KROH
- Port Townsend, Washington; United States;
- Frequency: 91.1 MHz

Programming
- Format: Religious

Ownership
- Owner: Olympic Media, Inc.

History
- First air date: August 12, 2011
- Call sign meaning: Radio of Hope

Technical information
- Licensing authority: FCC
- Facility ID: 173495
- Class: C2
- ERP: 1150 watts
- HAAT: 456 meters

Links
- Public license information: Public file; LMS;
- Website: www.radioofhope.org

= KROH =

KROH (91.1 FM) is a non-commercial radio station broadcasting Traditional Christian music and spoken/teaching programming. Licensed to Port Townsend, Washington, United States, the station is currently owned by Olympic Media, Inc. Studios are located in leased space on the upper level of the Better Living Center, 1505 Franklin Street, which also houses a Community Clothing Bank, seasonal soup kitchen and educational center.
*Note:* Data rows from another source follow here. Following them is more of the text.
Lemma substring_of_configured (v : option string) :
  exists s,
    (if configured v
     then bind (substring_of 8 v) (fun s => Ok (s ++ "..."))
     else Ok "undefined") = Ok s.
Proof.
  destruct v as [ s | ]; simpl; [ destruct (negb _) | ]; simpl; eauto.
Qed.

Lemma health_debug_ok (env : environment) (now : Z) :
  exists b,
    health_debug env now = Ok {| statusCode := 200; body := b |}
    /\ b.(d_apiKeyConfigured) = configured (getenv "BINANCE_API_KEY" env)
    /\ b.(d_secretKeyConfigured) = configured (getenv "BINANCE_SECRET_KEY" env).
Proof.
  unfold health_debug.
  destruct (length_of_configured (getenv "BINANCE_API_KEY" env)) as [n1 ->].
  destruct (length_of_configured (getenv "BINANCE_SECRET_KEY" env)) as [n2 ->].
  destruct (substring_of_configured (getenv "BINANCE_API_KEY" env)) as [s ->].
  simpl. eexists. split; [ reflexivity | ]. simpl. auto.
Qed.

(** C9.  Both health handlers return, for every configuration, status
    200 with [apiKeyConfigured] and [secretKeyConfigured] telling whether
    the credential is a non-empty string; with no credential at all both
    flags are [false]. *)
Theorem health_never_throws (cfg : config) (env : environment) (now : Z) :
  (exists b,
      health cfg now = Ok {| statusCode := 200; body := b |}
      /\ b.(apiKeyConfigured) = configured cfg.(API_KEY)
      /\ b.(secretKeyConfigured) = configured cfg.(SECRET_KEY))
  /\ (exists b,
        health_debug env now = Ok {| statusCode := 200; body := b |}
        /\ b.(d_apiKeyConfigured) = configured (getenv "BINANCE_API_KEY" env)
        /\ b.(d_secretKeyConfigured) = configured (getenv "BINANCE_SECRET_KEY" env))
  /\ configured None = false
  /\ (forall v, configured v = true <-> exists s, v = Some s /\ s <> "")
  /\ (exists b,
        health (load []) now = Ok {| statusCode := 200; body := b |}
        /\ b.(apiKeyConfigured) = false /\ b.(secretKeyConfigured) = false)
  /\ (exists b,
        health_debug [] now = Ok {| statusCode := 200; body := b |}
        /\ b.(d_apiKeyConfigured) = false /\ b.(d_secretKeyConfigured) = false).
Proof.
  split; [ | split; [ | split; [ | split; [ | split ] ] ] ].
  - eexists. split; [ reflexivity | ]. simpl. auto.
  - apply health_debug_ok.
  - reflexivity.
  - apply configured_spec.
  - eexists. split; [ reflexivity | ]. simpl. auto.
  - eexists. split; [ reflexivity | ]. simpl. auto.
Qed.

End HealthFacts.

(* ===================================================================== *)
(** * The price table and the reported figures *)
(* ===================================================================== *)

Module PriceFacts.


Import JsNumber Js Valuation ValuationSpec Handlers HandlersSpec FloatFacts ValuationFacts.
Local Open Scope float_scope.

Lemma length_append (s1 s2 : string) :
  String.length (s1 ++ s2) = (String.length s1 + String.length s2)%nat.
Proof. induction s1 as [ | c s1 IH ]; simpl; [ reflexivity | rewrite IH; reflexivity ]. Qed.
The transmitter is located at the Maynard Peak Comm Site, which is part of an "antenna farm" atop Blyn Mountain at 2100'. Transmitter and studio facilities are equipped with emergency-generators to ensure operations when commercial power fails. KROH's signal reaches as far west as portions of Port Angeles, northeast to Bellingham and Concrete, north into portions of Vancouver, B.C., south to Poulsbo/Silverdale and southeast to portions of the Seattle metro depending upon terrain and adjacent-channel influences (varies). World-wide coverage is accomplished via streaming audio accessible at www.radioofhope.org/listen. 202 countries thus far.